Il s'agit d'un livre à l'ambiance bien claustrophobique. Le sujet, en soi, est déjà un brin casse-gueule : l'équipage du sous-marin fait avancer son navire à la seule oreille et bidouille en permanence pour tromper celle de ses poursuivants. Il faut bien reconnaître que le Maître ne s'est, en plus, pas simplifié la tâche en faisant de son personnage principal un expert en psychologie, et de surcroît, une psychologie assistée par ordinateur, dont le but est de décrypter le fonctionnement du capitaine qui est, à sa façon, un rouage dans la machine. On n'est pas loin, ici, du thème de la machine qui cherche à comprendre une autre machine et donc, peut-être, du Jihad Butlérien évoqué dans Dune. Ce n'est sans doute pas un hasard si ce roman est antérieur de quelques années au chef-d'oeuvre du Maître.

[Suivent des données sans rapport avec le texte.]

(* ===== verification/JavaScript.v ===== *)
(** * What the bundles use of JavaScript: strings, JSON and numbers

    Searching and replacing in strings, [JSON.stringify] on an object of strings, and the
    double-precision arithmetic of numbers: addition, and a constant times an integer.
    A number the code adds is a [spec_float] of the Standard Library, whose addition rounds
    as IEEE 754 says; an integer below 2^53 is a [Z]. *)

From S2P Require Import Prelude.
From Stdlib Require Import SpecFloat.

(** ** Strings *)

Fixpoint starts (p s : bytes) : bool :=
  match p, s with
  | [], _ => true
  | a :: p, b :: s => (a =c? b) && starts p s
  | _, [] => false
  end.

(** [s.includes(p)]. *)
Fixpoint includes (p s : bytes) : bool :=
  starts p s || match s with [] => false | _ :: s => includes p s end.

(** [s.replace(p, by)] for a string [p]: the first occurrence. *)
Fixpoint replace_first (p by_ s : bytes) : bytes :=
  if starts p s then by_ ++ skipn (length p) s
  else match s with [] => [] | c :: s => c :: replace_first p by_ s end.

(** [s.replace(/p/g, by)] for a plain text [p]; [skip] characters of a match are left. *)
Fixpoint replace_from (p by_ : bytes) (skip : nat) (s : bytes) : bytes :=
  match s with
  | [] => []
  | c :: r =>
      match skip with
      | S k => replace_from p by_ k r
      | O => if starts p s then by_ ++ replace_from p by_ (length p - 1) r
             else c :: replace_from p by_ 0 r
      end
  end.
Definition replace_all (p by_ s : bytes) : bytes := replace_from p by_ 0 s.

(** [toLowerCase] on ASCII. *)
Definition lower (c : ascii) : ascii :=
  let n := nat_of_ascii c in
  if ((65 <=? n) && (n <=? 90))%nat then ascii_of_nat (n + 32) else c.
Definition toLowerCase (s : bytes) : bytes := lower <$> s.

Lemma starts_spec p s : starts p s = true <-> exists r, s = p ++ r.
Proof.
  revert s; induction p as [|a p IH]; intros [|b s]; cbn.
  - split; [exists []|]; easy.
  - split; [eexists|]; easy.
  - split; [easy|intros [r Hr]; easy].
  - rewrite andb_true_iff, eqb_char_true, IH. split.
    + intros [-> [r ->]]. now exists r.
    + intros [r Hr]. injection Hr as -> ->. split; [easy|now exists r].
Qed.

Lemma starts_app p r : starts p (p ++ r) = true.
Proof. apply starts_spec. now exists r. Qed.

Lemma includes_spec p s : includes p s = true <-> exists a b, s = a ++ p ++ b.
Proof.
  induction s as [|c s IH]; cbn [includes]; rewrite orb_true_iff, starts_spec.
  - split.
    + intros [[r Hr]|Hr]; [|easy]. exists [], r. easy.
    + intros (a & b & Hab). symmetry in Hab. apply app_eq_nil in Hab as [-> Hab]. left. now exists b.
  - rewrite IH. split.
    + intros [[r Hr]|(a & b & ->)]; [exists [], r; easy|exists (c :: a), b; easy].
    + intros ([|c' a] & b & Hab); [left; now exists b|].
      injection Hab as -> ->. right. now exists a, b.
Qed.

Lemma includes_app_false p a b : includes p (a ++ b) = false -> includes p b = false.
Proof.
  intros Hn. apply not_true_iff_false in Hn. apply not_true_iff_false. intros Hb. apply Hn.
  apply includes_spec in Hb as (x & y & ->). apply includes_spec. exists (a ++ x), y.
  now rewrite <- !app_assoc.
Qed.

Lemma starts_sep p x c y : c ∉ p -> starts p (x ++ c :: y) = starts p x.
Proof.
  revert x; induction p as [|a p IH]; intros [|b x] Hc; [easy..| |]; apply not_elem_of_cons in Hc as [Hca Hc];
    cbn [app starts].
  - now replace (a =c? c) with false by (symmetry; apply eqb_char_false; congruence).
  - now rewrite IH.
Qed.

(** A text cannot occur across a character it does not have. *)
Lemma includes_sep p x c y :
  c ∉ p -> p <> [] -> includes p (x ++ c :: y) = includes p x || includes p y.
Proof.
  intros Hc Hp. assert (starts p [] = false) as Hnil by now destruct p.
  induction x as [|a x IH]; cbn [app includes].
  - change (starts p (c :: y)) with (starts p ([] ++ c :: y)). rewrite starts_sep by easy. now rewrite Hnil.
  - rewrite IH. change (a :: x ++ c :: y) with ((a :: x) ++ c :: y). rewrite starts_sep by easy.
    now rewrite orb_assoc.
Qed.

(** Text without the pattern in front of its first occurrence stays as it is. *)
Lemma replace_first_at p by_ a b :
  (forall x y, a = x ++ y -> y <> [] -> starts p (y ++ p ++ b) = false) ->
  replace_first p by_ (a ++ p ++ b) = a ++ by_ ++ b.
Proof.
  induction a as [|c a IH]; intros Ha; cbn [app].
  - destruct (p ++ b) eqn:Epb; cbn [replace_first]; rewrite <- ?Epb.
    + apply app_eq_nil in Epb as [-> ->]. cbn. now rewrite app_nil_r.
    + rewrite starts_app, skipn_app, skipn_all, Nat.sub_diag. easy.
  - cbn [replace_first].
    pose proof (Ha [] (c :: a) eq_refl ltac:(easy)) as Hc. cbn [app] in Hc. rewrite Hc.
    f_equal. apply IH. intros x y -> Hy. exact (Ha (c :: x) y eq_refl Hy).
Qed.

Lemma replace_first_none p by_ s : includes p s = false -> replace_first p by_ s = s.
Proof.
  induction s as [|c s IH]; cbn [includes replace_first]; intros Hn;
    apply orb_false_iff in Hn as [Hs Hn]; rewrite Hs; [easy|]. f_equal. auto.
Qed.

Lemma replace_from_none p by_ s : includes p s = false -> replace_from p by_ 0 s = s.
Proof.
  induction s as [|c s IH]; cbn [includes replace_from]; [easy|].
  intros Hn; apply orb_false_iff in Hn as [Hs Hn]; rewrite Hs. f_equal. auto.
Qed.

Lemma replace_from_skip p by_ a b : replace_from p by_ (length a) (a ++ b) = replace_from p by_ 0 b.
Proof. induction a as [|c a IH]; cbn [app length replace_from]; [easy|exact IH]. Qed.

Lemma replace_all_at p by_ a b :
  p <> [] ->
  (forall x y, a = x ++ y -> y <> [] -> starts p (y ++ p ++ b) = false) ->
  includes p b = false ->
  replace_all p by_ (a ++ p ++ b) = a ++ by_ ++ b.
Proof.
  intros Hp Ha Hb. unfold replace_all. induction a as [|c a IH]; cbn [app].
  - destruct p as [|x p]; [easy|]. cbn [app replace_from].
    rewrite (starts_app (x :: p) b : starts (x :: p) (x :: p ++ b) = true). f_equal.
    cbn [length]. rewrite Nat.sub_succ, Nat.sub_0_r, replace_from_skip.
    now apply replace_from_none.
  - cbn [replace_from].
    pose proof (Ha [] (c :: a) eq_refl ltac:(easy)) as Hc. cbn [app] in Hc. rewrite Hc.
    f_equal. apply IH. intros x y -> Hy. exact (Ha (c :: x) y eq_refl Hy).
Qed.

(** ** JSON *)

Definition QUOTE : ascii := "034"%char.
Definition BACKSLASH : ascii := "\"%char.

Definition hex_digit (n : nat) : ascii :=
  if (n <? 10)%nat then ascii_of_nat (48 + n) else ascii_of_nat (87 + n).

(** A character of a string literal that [JSON.stringify] writes. *)
Definition json_char (c : ascii) : bytes :=
  let n := nat_of_ascii c in
  if c =c? QUOTE then [BACKSLASH; QUOTE]
  else if c =c? BACKSLASH then [BACKSLASH; BACKSLASH]
  else if (n =? 8)%nat then [BACKSLASH; "b"%char]
  else if (n =? 9)%nat then [BACKSLASH; "t"%char]
  else if (n =? 10)%nat then [BACKSLASH; "n"%char]
  else if (n =? 12)%nat then [BACKSLASH; "f"%char]
  else if (n =? 13)%nat then [BACKSLASH; "r"%char]
  else if (n <? 32)%nat then [BACKSLASH; "u"; "0"; "0"; hex_digit (n / 16); hex_digit (n mod 16)]%char
  else [c].
Definition json_string (s : bytes) : bytes := [QUOTE] ++ flat_map json_char s ++ [QUOTE].
Definition json_pair (kv : bytes * bytes) : bytes := json_string kv.1 ++ [":"%char] ++ json_string kv.2.
Fixpoint json_pairs (o : list (bytes * bytes)) : bytes :=
  match o with
  | [] => ["}"%char]
  | kv :: o => json_pair kv ++ match o with [] => [] | _ => [","%char] end ++ json_pairs o
  end.
(** [JSON.stringify] on an object whose values are strings. *)
Definition stringify (o : list (bytes * bytes)) : bytes := "{"%char :: json_pairs o.

(** Reading one character back: [None] at the quote that ends the literal. *)
Definition hex_value (c : ascii) : nat :=
  let n := nat_of_ascii c in if (n <? 58)%nat then n - 48 else n - 87.
Definition json_read (s : bytes) : option (ascii * bytes) :=
  match s with
  | [] => None
  | c :: r =>
      if c =c? QUOTE then None
      else if c =c? BACKSLASH then
        match r with
        | "b" :: r => Some (ascii_of_nat 8, r)
        | "t" :: r => Some (ascii_of_nat 9, r)
        | "n" :: r => Some (ascii_of_nat 10, r)
        | "f" :: r => Some (ascii_of_nat 12, r)
        | "r" :: r => Some (ascii_of_nat 13, r)
        | "u" :: _ :: _ :: h :: l :: r => Some (ascii_of_nat (16 * hex_value h + hex_value l), r)
        | c :: r => Some (c, r)
        | [] => None
        end%char
      else Some (c, r)
  end.

Lemma json_read_char c r : json_read (json_char c ++ r) = Some (c, r).
Proof. destruct c as [[] [] [] [] [] [] [] []]; reflexivity. Qed.

Lemma json_literal_inj s s' r r' :
  flat_map json_char s ++ QUOTE :: r = flat_map json_char s' ++ QUOTE :: r' -> s = s' /\ r = r'.
Proof.
  revert s'; induction s as [|c s IH]; intros [|c' s']; cbn [flat_map app]; rewrite <- ?app_assoc; intros Hs.
  - now injection Hs.
  - apply (f_equal json_read) in Hs. now rewrite json_read_char in Hs.
  - apply (f_equal json_read) in Hs. now rewrite json_read_char in Hs.
  - apply (f_equal json_read) in Hs. rewrite !json_read_char in Hs. injection Hs as -> Hs.
    apply IH in Hs as [-> ->]. easy.
Qed.

Lemma json_string_inj s s' r r' : json_string s ++ r = json_string s' ++ r' -> s = s' /\ r = r'.
Proof.
  unfold json_string. cbn [app]. rewrite <- !app_assoc. cbn [app]. intros Hs. injection Hs as Hs.
  now apply json_literal_inj.
Qed.

Lemma json_pair_inj kv kv' r r' : json_pair kv ++ r = json_pair kv' ++ r' -> kv = kv' /\ r = r'.
Proof.
  destruct kv as [k v], kv' as [k' v']. unfold json_pair. cbn [fst snd].
  rewrite <- !(app_assoc (json_string _)). intros Hs. apply json_string_inj in Hs as [-> Hs].
  apply (f_equal (@tl _)) in Hs. cbn [tl app] in Hs. now apply json_string_inj in Hs as [-> ->].
Qed.

Lemma json_pairs_inj o o' : json_pairs o = json_pairs o' -> o = o'.
Proof.
  revert o'; induction o as [|kv o IH]; intros [|kv' o']; cbn [json_pairs]; [easy|easy|easy|].
  intros Hs. apply json_pair_inj in Hs as [-> Hs].
  destruct o, o'; [easy|easy|easy|]. apply (f_equal (@tl _)) in Hs. cbn [tl app] in Hs. f_equal. now apply IH.
Qed.

(** Two objects print alike exactly if they have the same entries in the same order. *)
Lemma stringify_inj o o' : stringify o = stringify o' -> o = o'.
Proof. intros Hs. injection Hs as Hs. now apply json_pairs_inj. Qed.

(** ** Numbers *)

(** [x + y] of doubles. *)
Definition js_add : spec_float -> spec_float -> spec_float := SFadd 53 1024.

(** The integer nearest to [n] that has at most 53 significant bits; a tie goes to the
    even one. *)
Definition round53 (n : Z) : Z :=
  let k := Z.log2 n - 52 in
  if k <=? 0 then n
  else
    let q := n / 2 ^ k in
    let r := n mod 2 ^ k in
    let h := 2 ^ (k - 1) in
    (if (r <? h) || ((r =? h) && Z.even q) then q else q + 1) * 2 ^ k.

(** A constant [m * 2^-e] times the integer [t], and the floor and the ceiling of that. *)
Definition times (m t : Z) : Z := Z.sgn t * round53 (m * Z.abs t).
Definition floor_times (m e t : Z) : Z := times m t / 2 ^ e.
Definition ceil_times (m e t : Z) : Z := - (- times m t / 2 ^ e).

(** [Math.round(x) <= n]: halves round up. *)
Definition round_le (x : spec_float) (n : Z) : bool :=
  match x with
  | S754_zero _ => 0 <=? n
  | S754_infinity s => s
  | S754_nan => false
  | S754_finite s m e =>
      let v := if s then Z.neg m else Z.pos m in
      if 0 <=? e then v * 2 ^ e <=? n
      else (2 * v + 2 ^ (- e)) / 2 ^ (1 - e) <=? n
  end.

Lemma round53_small n : 0 <= n < 2 ^ 53 -> round53 n = n.
Proof.
  intros Hn. unfold round53. destruct (decide (n = 0)) as [->|H0]; [easy|].
  assert (Z.log2 n < 53) by (apply Z.log2_lt_pow2; lia).
  destruct (Z.leb_spec (Z.log2 n - 52) 0); lia.
Qed.

Lemma round53_large n : 2 ^ 53 <= n -> 2 ^ 53 <= round53 n.
Proof.
  intros Hn. unfold round53.
  assert (53 <= Z.log2 n) by (apply Z.log2_le_pow2; lia).
  destruct (Z.leb_spec (Z.log2 n - 52) 0) as [|_]; [lia|].
  set (k := Z.log2 n - 52).
  assert (Hk : 2 ^ 1 <= 2 ^ k) by (apply Z.pow_le_mono_r; subst k; lia).
  assert (Hq : 2 ^ 52 <= n / 2 ^ k).
  { apply Z.div_le_lower_bound; [lia|]. rewrite <- Z.pow_add_r by (subst k; lia).
    subst k. replace (Z.log2 n - 52 + 52) with (Z.log2 n) by lia.
    apply Z.log2_spec; lia. }
  destruct (_ || _); nia.
Qed.

Lemma round53_pos n m : 0 <= m <= n -> m <= 2 ^ 53 -> m <= round53 n.
Proof.
  intros Hm Hb. destruct (decide (n < 2 ^ 53)).
  - rewrite round53_small; lia.
  - pose proof (round53_large n). lia.
Qed.

Lemma floor_times_ge1 m e t : 0 <= e <= 53 -> 2 ^ e <= m -> 1 <= t -> 1 <= floor_times m e t.
Proof.
  intros He Hm Ht. unfold floor_times, times.
  rewrite Z.sgn_pos, Z.abs_eq, Z.mul_1_l by lia.
  assert (0 < 2 ^ e) by (apply Z.pow_pos_nonneg; lia).
  apply Z.div_le_lower_bound; [lia|]. rewrite Z.mul_1_r.
  apply round53_pos; [nia|]. apply Z.pow_le_mono_r; lia.
Qed.

Lemma ceil_times_ge1 m e t : 0 <= e -> 1 <= m -> 1 <= t -> 1 <= ceil_times m e t.
Proof.
  intros He Hm Ht. unfold ceil_times, times.
  rewrite Z.sgn_pos, Z.abs_eq, Z.mul_1_l by lia.
  assert (0 < 2 ^ e) by (apply Z.pow_pos_nonneg; lia).
  assert (1 <= round53 (m * t)) by (apply round53_pos; [nia|lia]).
  enough (- round53 (m * t) / 2 ^ e < 0) by lia.
  apply Z.div_lt_upper_bound; lia.
Qed.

Dans ces fonds marins où la pression menace à tout instant de rompre les parois fragiles du sous-marin, une autre pression s'exerce sur les esprits et menace de les conduire au point de rupture. Frank Herbert y oppose une religiosité qui s'impose d'elle-même, comme par une sorte de loi naturelle : soumis à des forces qui le dépassent, l'être humain peut ne plus avoir foi qu'en une dimension d'ordre supérieur et, en fin de compte, c'est un miracle si le sous-marin revient à bon port... Dans le même temps, le thème de la maternité apparaît bien au-delà de la simple suggestion : le tunnel par lequel le sous-marin est expulsé de sa base est assimilé à une trompe de Fallope et l'océan lui-même à un bain amniotique. Une histoire d'hommes, écrite par un homme, pour des hommes ? Les retrouvailles de Ramsey avec sa femme, à la fin, et d'une façon générale les relations des personnages principaux avec les rares personnages féminins (dont certains ne sont qu'évoqués) apparaissent très peu convaincantes.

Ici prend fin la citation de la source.